División ingobernable Imprudencia fatal
Una reforma electoral pendiente, da entender que las próximas elecciones se regirán por el documento que se encuentra vigente hasta ahora. La última reforma electoral sirvió para dar forma y también legalidad a las elecciones concurrentes para presidente de la república, diputados federales, senadores, diputados locales y presidentes municipales, síndicos y regidores. Hasta ahí todo va bien.

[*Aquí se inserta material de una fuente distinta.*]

(* ===== verification/Delivery.v ===== *)
(** * From adapter to adapter

    The sending member, the relay server and the receiving member together: the
    packets that leave one adapter and those that reach the other, whatever the
    network loses, reorders and repeats on the way to the server and from it. *)

From S2P Require Import Prelude Protocol ByteBuf Room RoomFacts SecureFrame SecureFrameFacts RelayPath Overlay ServerState ServerCore ServerDispatch TcpConn CliSignalState Store Fec FecFacts ProbeQuality PeerConn RawUdp RawUdpFacts Reassembly TunnelFacts TunnelManager RoomLinks LinkFacts LinkTraffic LinkSend LinkReceive.

Section Delivery.
Context `{CryptoLaws} `{CM256} `{Ikcp}.

(** ** The receiving end, fragment by fragment *)

Section Hear.
(** [ms]: the messages on their way; [keys]: the fragments the server relayed. *)
Context (ms : list (Z * bytes)) (mp a b cls mtu src dst : Z) (k : SecureFrameCipher) (base : Z).
Context (Hids : NoDup ms.*1) (Hcount : len ms <= RAW_UDP_MAX_ACTIVE_MESSAGES)
  (Hms : forall m p, (m, p) ∈ ms -> overlay_packet mtu cls src dst p)
  (Hrange : forall m p, (m, p) ∈ ms -> 0 <= m < 65536) (Hmp : 1000 <= mp <= 1410).
Context (Ha : 0 <= a < 2 ^ 32) (Hb : 0 <= b < 2 ^ 32) (Hcls : cls = TRAFFIC_TCP \/ cls = TRAFFIC_UDP) (Hk : m_initialized k = true).
Abbreviation key := (Z * bytes * Z)%type (only parsing).
Context (keys : list key) (Hkeys : forall x, x ∈ keys -> x.1 ∈ ms /\ 0 <= x.2 < frag_count mp x.1.2)
  (Hnd : NoDup (map key_id keys)).
Definition no_key : key := ((0, []), 0).
Definition relay_plain (x : key) : bytes := relay_header UDP_RAW_RELAY_DATA cls a b ++ key_packet mp x.

Lemma message_size m p : (m, p) ∈ ms -> 20 <= len p <= normalizeRoomMtu mtu.
Proof.
  intros Hin. destruct (Hms m p Hin) as [P1 P2 _].
  destruct (structure_facts p mtu src dst (structure_complete p mtu src dst P1 P2)) as (Hl & _). done.
Qed.
Lemma key_size x : x ∈ keys -> 7 <= len (key_packet mp x) <= 1416.
Proof.
  intros Hin. destruct (Hkeys x Hin) as [Hx Hi]. destruct x as [[m p] i]. cbn [fst snd] in *.
  pose proof (mtu_bounds mtu). pose proof (message_size m p Hx) as Hp.
  destruct (len_chunk mp (normalizeRoomMtu mtu) Hmp ltac:(lia) p i Hp Hi) as [_ Hl].
  unfold key_packet, frag_packet. rewrite len_app. cbn [fst snd]. change (len (frag_header _ _ _ _)) with 6. lia.
Qed.
(** The receiver has accepted the datagrams [D]; [A] are their fragments. *)
Record hearing (D : gset nat) (A : gset (Z * Z)) (r : RawUdpTunnel) (s : CliTunnelManager) : Prop := mkHearing {
  hr_hearer : hearer a b cls (tunnelKey a cls) mtu src dst s;
  hr_tunnel : tunnel_at (tunnelKey a cls) r s;
  hr_receiver : receiver mp (normalizeRoomMtu mtu) r;
  hr_table : table ms mp A (ru_reassembly r);
  hr_leg : leg k base (len keys) (tm_udpCipher s) D;
  hr_arrived : forall j, (j < length keys)%nat -> (key_id (nth j keys no_key) ∈ A <-> j ∈ D);
  hr_sid : 0 <= tm_secureSessionId s < 2 ^ 32
}.
Lemma key_at j : (j < length keys)%nat -> nth j keys no_key ∈ keys.
Proof. intros Hj. apply (list_elem_of_lookup_2 _ j). by apply lookup_nth. Qed.
Lemma hear_one D A r s (j : nat) :
  hearing D A r s -> (j < length keys)%nat ->
  let x := nth j keys no_key in
  exists s' out r', on_datagram (sealed_datagram k (tm_secureSessionId s) (base + Z.of_nat j) (relay_plain x))
      (tm_serverIP s) (tm_serverPort s) s = (Some tt, s') /\ same_plane s s' /\
    tm_out s' = tm_out s ++ map EvTunWrite (if decide (j ∈ D) then [] else out) /\
    (j ∉ D -> raw_feedInput (tm_now s) (key_packet mp x) r = (map OutData out, r')) /\
    hearing ({[j]} ∪ D) (if decide (j ∈ D) then A else {[key_id x]} ∪ A) (if decide (j ∈ D) then r else r') s'.
Proof.
  intros [Hh Ht Hr Htb Hl Hd Hsid] Hj. cbv zeta. set (x := nth j keys no_key).
  destruct (Hkeys x (key_at j Hj)) as [Hx Hi]. pose proof (key_size x (key_at j Hj)) as Hsz. pose proof (mtu_bounds mtu) as Hmtu.
  assert (exists out r', j ∉ D -> raw_feedInput (tm_now s) (key_packet mp x) r = (map OutData out, r') /\
    Forall (overlay_packet mtu cls src dst) out /\ receiver mp (normalizeRoomMtu mtu) r' /\
    table ms mp ({[key_id x]} ∪ A) (ru_reassembly r')) as (out & r' & Hstep).
  { destruct (decide (j ∈ D)) as [Hin|Hin]; [by exists [], r|].
    pose proof (receive_step ms mp (normalizeRoomMtu mtu) Hids Hcount message_size Hrange Hmp ltac:(lia) (tm_now s) A r x.1.1 x.1.2 x.2
      Hr Htb ltac:(by destruct x as [[m p] i]) Hi) as Hstep.
    change (x.1.1, x.2) with (key_id x) in Hstep. specialize (Hstep ltac:(pose proof (Hd j Hj); tauto)). cbv zeta in Hstep.
    unfold key_packet. destruct (raw_feedInput (tm_now s) (frag_packet mp x.1.1 x.1.2 x.2) r) as [o r'].
    destruct Hstep as (-> & Hr' & Htb'). eexists _, r'. intros _. split; [reflexivity|]. split; [|done].
    case_decide; [|constructor]. constructor; [|constructor]. apply (Hms x.1.1). by destruct x as [[m p] i]. }
  destruct (datagram_step a b cls mtu src dst s r r' (key_packet mp x) out k base (len keys) D j Hh Ht (proj1 Hr) Ha Hb Hcls ltac:(lia))
    as (s' & E & Hp & Hl' & Hh' & Ht' & Ho); [|done|done|unfold len; lia|done|].
  { intros Hin. by destruct (Hstep Hin) as (? & ? & _). }
  exists s', out, r'. split; [exact E|]. split; [done|]. split; [done|]. split; [intros Hin; by destruct (Hstep Hin)|].
  constructor; [done|done| | |done| |by rewrite (sh_sid _ _ (sp_shape _ _ Hp))].
  - case_decide as Ed; [done|]. by destruct (Hstep Ed) as (_ & _ & ? & _).
  - case_decide as Ed; [done|]. by destruct (Hstep Ed) as (_ & _ & _ & ?).
  - intros i Hi'. destruct (decide (i = j)) as [->|Hne].
    + fold x. pose proof (Hd j Hj). case_decide as Ed; set_solver.
    + assert (key_id (nth i keys no_key) <> key_id x) as Hne'.
      { intros E'. apply Hne, (NoDup_lookup (map key_id keys) i j (key_id x)); [done| |]; rewrite list_lookup_fmap.
        - by rewrite (lookup_nth keys no_key i Hi'), <- E'.
        - by rewrite (lookup_nth keys no_key j Hj). }
      case_decide; [|rewrite elem_of_union, elem_of_singleton]; rewrite (Hd i Hi'); set_solver.
Qed.
Lemma nth_map_keys (j : nat) : (j < length keys)%nat -> nth j (map relay_plain keys) [] = relay_plain (nth j keys no_key).
Proof. intros Hj. rewrite (nth_indep _ [] (relay_plain no_key)) by by rewrite length_map. apply map_nth. Qed.
Lemma hear_run D A r s js :
  hearing D A r s -> Forall (fun j => (j < length keys)%nat) js ->
  let sent := sealed_datagrams k (tm_secureSessionId s) base (map relay_plain keys) in
  exists s' out, recv_datagrams (map (fun j => (nth j sent [], tm_serverIP s, tm_serverPort s)) js) s = (Some tt, s') /\
    tm_out s' = tm_out s ++ map EvTunWrite out /\
    fst (feed_keys mp (map (fun j => (tm_now s, nth j keys no_key)) (fresh D js)) r) = map OutData out.
Proof.
  intros Hh Hjs. cbv zeta. revert D A r s Hh. induction Hjs as [|j js Hj _ IH]; intros D A r s Hh.
  { exists s, []. split; [done|]. by rewrite app_nil_r. }
  destruct (hear_one D A r s j Hh Hj) as (s1 & out1 & r1 & E1 & P1 & O1 & F1 & Hh1). cbn [map recv_datagrams].
  rewrite sealed_datagrams_nth, nth_map_keys by (rewrite ?length_map; done).
  rewrite bool_decide_false by (by rewrite sealed_frame by (destruct (lg_range _ _ _ _ _ (hr_leg _ _ _ _ Hh)) as (? & ? & _); unfold len in *; done || lia)).
  rewrite (bind_run _ _ _ _ _ E1). destruct (IH _ _ _ _ Hh1) as (s2 & out2 & E2 & O2 & F2).
  pose proof (sp_server _ _ P1) as Es. injection Es as Es1 Es2.
  rewrite (sh_sid _ _ (sp_shape _ _ P1)), Es1, Es2 in E2. rewrite (sp_now _ _ P1) in F2.
  exists s2, ((if decide (j ∈ D) then [] else out1) ++ out2). split; [exact E2|]. cbn [fresh].
  split; [by rewrite O2, O1, <- app_assoc, map_app|]. case_decide as Ed.
  - by replace ({[j]} ∪ D) with D in F2 by set_solver.
  - unfold feed_keys in *. cbn [map emit_all fst snd]. rewrite (F1 Ed). cbn [and_then].
    destruct (emit_all _ _ r1) as [outs r2]. cbn [fst] in *. by rewrite F2, map_app.
Qed.
(** From a receiver that holds nothing yet. *)
Lemma hear_all r s js :
  hearing ∅ ∅ r s -> Forall (fun j => (j < length keys)%nat) js ->
  let sent := sealed_datagrams k (tm_secureSessionId s) base (map relay_plain keys) in
  exists s' out, onUdpReadable (map (fun j => (nth j sent [], tm_serverIP s, tm_serverPort s)) js) s = (Some tt, s') /\
    tm_out s' = tm_out s ++ map EvTunWrite out /\
    out ≡ₚ delivered ms mp (list_to_set (map key_id (pick no_key keys (fresh ∅ js)))).
Proof.
  intros Hh Hjs. cbv zeta. destruct (hear_run ∅ ∅ r s js Hh Hjs) as (s' & out & E & O & F). exists s', out.
  split; [|split; [exact O|]].
  { unfold onUdpReadable. rewrite bind_gets. destruct (he_ready _ _ _ _ _ _ _ _ (hr_hearer _ _ _ _ Hh)) as [_ _ R3 _ _ _].
    by rewrite (proj2 (Z.eqb_neq _ _)). }
  pose proof (mtu_bounds mtu) as Hmtu. set (ks := map (fun j => (tm_now s, nth j keys no_key)) (fresh ∅ js)) in *.
  pose proof (fresh_below (length keys) ∅ js Hjs) as Hbelow. rewrite Forall_forall in Hbelow.
  assert (ks.*2 = pick no_key keys (fresh ∅ js)) as Ek by (unfold ks, pick; by rewrite <- list_fmap_compose).
  pose proof (receive_run ms mp (normalizeRoomMtu mtu) Hids Hcount message_size Hrange Hmp ltac:(lia) ∅ r ks
    (hr_receiver _ _ _ _ Hh) (hr_table _ _ _ _ Hh)) as Hrun.
  assert (forall now x, (now, x) ∈ ks -> x.1 ∈ ms /\ 0 <= x.2 < frag_count mp x.1.2 /\ key_id x ∉ (∅ : gset (Z * Z))) as Hin.
  { intros now x Hx. apply list_elem_of_fmap in Hx as (j & [= -> ->] & Hj).
    destruct (Hkeys _ (key_at j (Hbelow j Hj))) as [? ?]. split; [done|]. split; [done|set_solver]. }
  specialize (Hrun Hin). rewrite Ek, union_empty_r_L in Hrun. rewrite F in Hrun.
  specialize (Hrun (NoDup_nth_map key_id keys no_key _ Hnd (NoDup_fresh ∅ js) Hbelow)).
  assert (delivered ms mp ∅ = []) as Hnone.
  { unfold delivered. destruct (filter (complete mp ∅) ms) as [|[m p] l] eqn:El; [done|].
    assert ((m, p) ∈ filter (complete mp ∅) ms) as Hmp' by (rewrite El; left). apply list_elem_of_filter in Hmp' as [Hc Hmin].
    destruct (frag_count_bounds mp (normalizeRoomMtu mtu) Hmp ltac:(lia) p (message_size m p Hmin)) as [Hn _].
    apply (proj1 (complete_spec mp ∅ m p)) with (i := 0) in Hc; [set_solver|lia]. }
  rewrite Hnone, app_nil_r in Hrun. apply (Permutation_map_inv OutData) in Hrun as (out' & Eout & Hperm).
  assert (Inj (=) (=) OutData) as Hinj by (by intros ? ? [=]).
  by apply (inj (fmap OutData)) in Eout as ->.
Qed.
End Hear.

Sin embargo, la más reciente propuesta de reforma electoral se quedará pendiente de dictaminar porque ya ni siquiera se compran los plazos legales para darle vigencia. Un paso en falso pudiera generar impugnaciones o incluso promociones de partidos políticos para anular las elecciones venideras. No es un asunto de juego. Los partidos políticos representados en el Congreso no se ponen de acuerdo.
Se trata de la Legislatura más dividida de la historia. Las reformas constitucionales no pasan y nadie es capaz de hacer mayoría para promover alguna iniciativa y darle giro definitivo a una propuesta controvertida. Es muy fácil cambiar de posición y dejar las decisiones legislativas en estado de ingobernabilidad. Las diferencias se han acentuado en vísperas del arranque de la etapa electoral, que promete uno de los procesos electorales más polarizados de la historia.
Por un lado, competirán partidos con ideologías de derecha para promover candidato a la gubernatura y a los diferentes cargos de elección popular. Por otra parte, los partidos de izquierda, que promoverán sus candidatos para tratar de asegurar el triunfo en las elecciones de 2021. A ellos se sumarán partidos satélite o de relación convenenciera, que promoverán sus aspirantes, sin o con pasado cuestionado, o se convertirán en el fiel de la balanza.
Sin embargo, si ni siquiera los diputados se ponen de acuerdo para promulgar una ley electoral, todo parece indicar que competirán con la misma normatividad de hace tres años, o se arriesgarán a crear un nuevo documento que por el calendario vigente pudiera ser impugnado en busca de la nulidad de elecciones, o para invalidar determinadas particularidades de aplicación de la ley.
Hace algunos años, turistas de origen extranjero murieron ahogados en áreas de turismo de aventura de la Huasteca Potosina. Ahora sucedió algo similar con visitantes del estado de Coahuila. Si bien el personal de Protección Civil llevó a sus rescatistas para acelerar la búsqueda de los desaparecidos, no hay hasta ahora una explicación convincente de los motivos por los que se les permitió utilizar equipo para navegar en aguas peligrosas.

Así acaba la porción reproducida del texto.